The answer should contain each record below, repeated exactly.

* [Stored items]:
________________
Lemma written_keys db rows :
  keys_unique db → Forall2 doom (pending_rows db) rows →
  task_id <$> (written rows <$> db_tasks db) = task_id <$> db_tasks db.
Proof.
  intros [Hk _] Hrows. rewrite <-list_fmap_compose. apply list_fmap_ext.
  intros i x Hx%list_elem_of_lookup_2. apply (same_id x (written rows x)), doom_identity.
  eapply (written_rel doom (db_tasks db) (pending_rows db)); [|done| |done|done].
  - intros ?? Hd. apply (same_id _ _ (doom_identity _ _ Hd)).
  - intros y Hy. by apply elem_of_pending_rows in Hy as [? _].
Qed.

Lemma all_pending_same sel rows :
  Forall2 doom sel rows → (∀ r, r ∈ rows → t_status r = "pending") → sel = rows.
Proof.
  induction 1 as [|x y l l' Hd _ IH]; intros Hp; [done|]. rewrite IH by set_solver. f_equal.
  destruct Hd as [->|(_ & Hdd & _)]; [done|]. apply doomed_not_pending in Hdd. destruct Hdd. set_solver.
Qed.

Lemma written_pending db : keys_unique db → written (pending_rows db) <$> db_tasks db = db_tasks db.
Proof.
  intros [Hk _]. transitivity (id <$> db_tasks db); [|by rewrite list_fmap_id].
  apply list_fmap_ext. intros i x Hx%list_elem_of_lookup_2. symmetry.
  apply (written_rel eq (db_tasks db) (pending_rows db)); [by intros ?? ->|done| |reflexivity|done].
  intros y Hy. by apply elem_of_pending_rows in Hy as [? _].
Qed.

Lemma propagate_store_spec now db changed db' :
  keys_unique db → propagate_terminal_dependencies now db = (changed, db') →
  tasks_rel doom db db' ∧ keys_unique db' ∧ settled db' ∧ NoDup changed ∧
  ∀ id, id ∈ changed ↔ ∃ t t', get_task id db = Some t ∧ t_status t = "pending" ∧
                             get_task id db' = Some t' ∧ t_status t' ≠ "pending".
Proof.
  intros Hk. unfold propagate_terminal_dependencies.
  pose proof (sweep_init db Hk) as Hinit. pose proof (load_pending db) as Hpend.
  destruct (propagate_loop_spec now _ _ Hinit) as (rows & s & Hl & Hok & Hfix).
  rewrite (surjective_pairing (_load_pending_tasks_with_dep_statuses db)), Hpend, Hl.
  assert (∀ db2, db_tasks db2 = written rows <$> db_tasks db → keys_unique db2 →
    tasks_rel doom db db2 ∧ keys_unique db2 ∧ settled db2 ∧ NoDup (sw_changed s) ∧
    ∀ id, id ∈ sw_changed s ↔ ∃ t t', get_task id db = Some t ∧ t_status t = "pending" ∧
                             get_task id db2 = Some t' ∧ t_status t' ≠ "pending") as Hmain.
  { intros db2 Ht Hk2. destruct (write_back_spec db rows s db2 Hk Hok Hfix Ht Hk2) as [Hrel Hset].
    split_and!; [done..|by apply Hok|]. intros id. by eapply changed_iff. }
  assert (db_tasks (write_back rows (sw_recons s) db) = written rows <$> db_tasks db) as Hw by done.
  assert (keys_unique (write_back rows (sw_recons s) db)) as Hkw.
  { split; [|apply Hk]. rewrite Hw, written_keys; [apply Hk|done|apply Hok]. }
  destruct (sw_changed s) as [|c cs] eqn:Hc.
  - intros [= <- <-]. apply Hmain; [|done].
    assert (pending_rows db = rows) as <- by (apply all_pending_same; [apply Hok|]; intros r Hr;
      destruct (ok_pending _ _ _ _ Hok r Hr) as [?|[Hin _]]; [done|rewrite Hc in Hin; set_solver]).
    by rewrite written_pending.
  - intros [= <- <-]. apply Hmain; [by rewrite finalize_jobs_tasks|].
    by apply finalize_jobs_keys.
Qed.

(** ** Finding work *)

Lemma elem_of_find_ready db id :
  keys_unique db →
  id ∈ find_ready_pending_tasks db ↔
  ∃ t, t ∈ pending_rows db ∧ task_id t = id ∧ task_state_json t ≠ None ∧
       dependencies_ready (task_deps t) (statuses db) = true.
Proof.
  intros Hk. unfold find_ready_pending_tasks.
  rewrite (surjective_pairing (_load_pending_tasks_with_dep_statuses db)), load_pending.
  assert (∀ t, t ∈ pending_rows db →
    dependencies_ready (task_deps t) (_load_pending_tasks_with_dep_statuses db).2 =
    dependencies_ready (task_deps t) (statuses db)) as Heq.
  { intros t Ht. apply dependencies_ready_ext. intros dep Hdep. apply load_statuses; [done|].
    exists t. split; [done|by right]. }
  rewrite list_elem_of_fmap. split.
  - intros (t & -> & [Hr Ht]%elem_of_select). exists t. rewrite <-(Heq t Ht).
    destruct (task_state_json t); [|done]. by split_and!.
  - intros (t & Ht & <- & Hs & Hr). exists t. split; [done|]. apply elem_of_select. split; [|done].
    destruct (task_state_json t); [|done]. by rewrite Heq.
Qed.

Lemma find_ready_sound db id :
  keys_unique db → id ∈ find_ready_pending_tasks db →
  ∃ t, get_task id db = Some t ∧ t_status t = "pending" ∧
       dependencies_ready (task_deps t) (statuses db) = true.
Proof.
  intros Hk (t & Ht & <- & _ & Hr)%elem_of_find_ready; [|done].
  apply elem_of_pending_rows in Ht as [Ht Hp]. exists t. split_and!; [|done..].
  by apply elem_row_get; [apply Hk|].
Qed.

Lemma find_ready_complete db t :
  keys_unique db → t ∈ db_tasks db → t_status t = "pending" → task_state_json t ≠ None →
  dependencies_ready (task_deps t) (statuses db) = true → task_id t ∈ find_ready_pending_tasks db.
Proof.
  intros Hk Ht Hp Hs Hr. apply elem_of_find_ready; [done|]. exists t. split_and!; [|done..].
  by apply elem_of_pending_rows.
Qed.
________________
* [Output for this task]:
Lemma written_keys db rows :
  keys_unique db → Forall2 doom (pending_rows db) rows →
  task_id <$> (written rows <$> db_tasks db) = task_id <$> db_tasks db.
Proof.
  intros [Hk _] Hrows. rewrite <-list_fmap_compose. apply list_fmap_ext.
  intros i x Hx%list_elem_of_lookup_2. apply (same_id x (written rows x)), doom_identity.
  eapply (written_rel doom (db_tasks db) (pending_rows db)); [|done| |done|done].
  - intros ?? Hd. apply (same_id _ _ (doom_identity _ _ Hd)).
  - intros y Hy. by apply elem_of_pending_rows in Hy as [? _].
Qed.

Lemma all_pending_same sel rows :
  Forall2 doom sel rows → (∀ r, r ∈ rows → t_status r = "pending") → sel = rows.
Proof.
  induction 1 as [|x y l l' Hd _ IH]; intros Hp; [done|]. rewrite IH by set_solver. f_equal.
  destruct Hd as [->|(_ & Hdd & _)]; [done|]. apply doomed_not_pending in Hdd. destruct Hdd. set_solver.
Qed.

Lemma written_pending db : keys_unique db → written (pending_rows db) <$> db_tasks db = db_tasks db.
Proof.
  intros [Hk _]. transitivity (id <$> db_tasks db); [|by rewrite list_fmap_id].
  apply list_fmap_ext. intros i x Hx%list_elem_of_lookup_2. symmetry.
  apply (written_rel eq (db_tasks db) (pending_rows db)); [by intros ?? ->|done| |reflexivity|done].
  intros y Hy. by apply elem_of_pending_rows in Hy as [? _].
Qed.

Lemma propagate_store_spec now db changed db' :
  keys_unique db → propagate_terminal_dependencies now db = (changed, db') →
  tasks_rel doom db db' ∧ keys_unique db' ∧ settled db' ∧ NoDup changed ∧
  ∀ id, id ∈ changed ↔ ∃ t t', get_task id db = Some t ∧ t_status t = "pending" ∧
                             get_task id db' = Some t' ∧ t_status t' ≠ "pending".
Proof.
  intros Hk. unfold propagate_terminal_dependencies.
  pose proof (sweep_init db Hk) as Hinit. pose proof (load_pending db) as Hpend.
  destruct (propagate_loop_spec now _ _ Hinit) as (rows & s & Hl & Hok & Hfix).
  rewrite (surjective_pairing (_load_pending_tasks_with_dep_statuses db)), Hpend, Hl.
  assert (∀ db2, db_tasks db2 = written rows <$> db_tasks db → keys_unique db2 →
    tasks_rel doom db db2 ∧ keys_unique db2 ∧ settled db2 ∧ NoDup (sw_changed s) ∧
    ∀ id, id ∈ sw_changed s ↔ ∃ t t', get_task id db = Some t ∧ t_status t = "pending" ∧
                             get_task id db2 = Some t' ∧ t_status t' ≠ "pending") as Hmain.
  { intros db2 Ht Hk2. destruct (write_back_spec db rows s db2 Hk Hok Hfix Ht Hk2) as [Hrel Hset].
    split_and!; [done..|by apply Hok|]. intros id. by eapply changed_iff. }
  assert (db_tasks (write_back rows (sw_recons s) db) = written rows <$> db_tasks db) as Hw by done.
  assert (keys_unique (write_back rows (sw_recons s) db)) as Hkw.
  { split; [|apply Hk]. rewrite Hw, written_keys; [apply Hk|done|apply Hok]. }
  destruct (sw_changed s) as [|c cs] eqn:Hc.
  - intros [= <- <-]. apply Hmain; [|done].
    assert (pending_rows db = rows) as <- by (apply all_pending_same; [apply Hok|]; intros r Hr;
      destruct (ok_pending _ _ _ _ Hok r Hr) as [?|[Hin _]]; [done|rewrite Hc in Hin; set_solver]).
    by rewrite written_pending.
  - intros [= <- <-]. apply Hmain; [by rewrite finalize_jobs_tasks|].
    by apply finalize_jobs_keys.
Qed.

(** ** Finding work *)

Lemma elem_of_find_ready db id :
  keys_unique db →
  id ∈ find_ready_pending_tasks db ↔
  ∃ t, t ∈ pending_rows db ∧ task_id t = id ∧ task_state_json t ≠ None ∧
       dependencies_ready (task_deps t) (statuses db) = true.
Proof.
  intros Hk. unfold find_ready_pending_tasks.
  rewrite (surjective_pairing (_load_pending_tasks_with_dep_statuses db)), load_pending.
  assert (∀ t, t ∈ pending_rows db →
    dependencies_ready (task_deps t) (_load_pending_tasks_with_dep_statuses db).2 =
    dependencies_ready (task_deps t) (statuses db)) as Heq.
  { intros t Ht. apply dependencies_ready_ext. intros dep Hdep. apply load_statuses; [done|].
    exists t. split; [done|by right]. }
  rewrite list_elem_of_fmap. split.
  - intros (t & -> & [Hr Ht]%elem_of_select). exists t. rewrite <-(Heq t Ht).
    destruct (task_state_json t); [|done]. by split_and!.
  - intros (t & Ht & <- & Hs & Hr). exists t. split; [done|]. apply elem_of_select. split; [|done].
    destruct (task_state_json t); [|done]. by rewrite Heq.
Qed.

Lemma find_ready_sound db id :
  keys_unique db → id ∈ find_ready_pending_tasks db →
  ∃ t, get_task id db = Some t ∧ t_status t = "pending" ∧
       dependencies_ready (task_deps t) (statuses db) = true.
Proof.
  intros Hk (t & Ht & <- & _ & Hr)%elem_of_find_ready; [|done].
  apply elem_of_pending_rows in Ht as [Ht Hp]. exists t. split_and!; [|done..].
  by apply elem_row_get; [apply Hk|].
Qed.

Lemma find_ready_complete db t :
  keys_unique db → t ∈ db_tasks db → t_status t = "pending" → task_state_json t ≠ None →
  dependencies_ready (task_deps t) (statuses db) = true → task_id t ∈ find_ready_pending_tasks db.
Proof.
  intros Hk Ht Hp Hs Hr. apply elem_of_find_ready; [done|]. exists t. split_and!; [|done..].
  by apply elem_of_pending_rows.
Qed.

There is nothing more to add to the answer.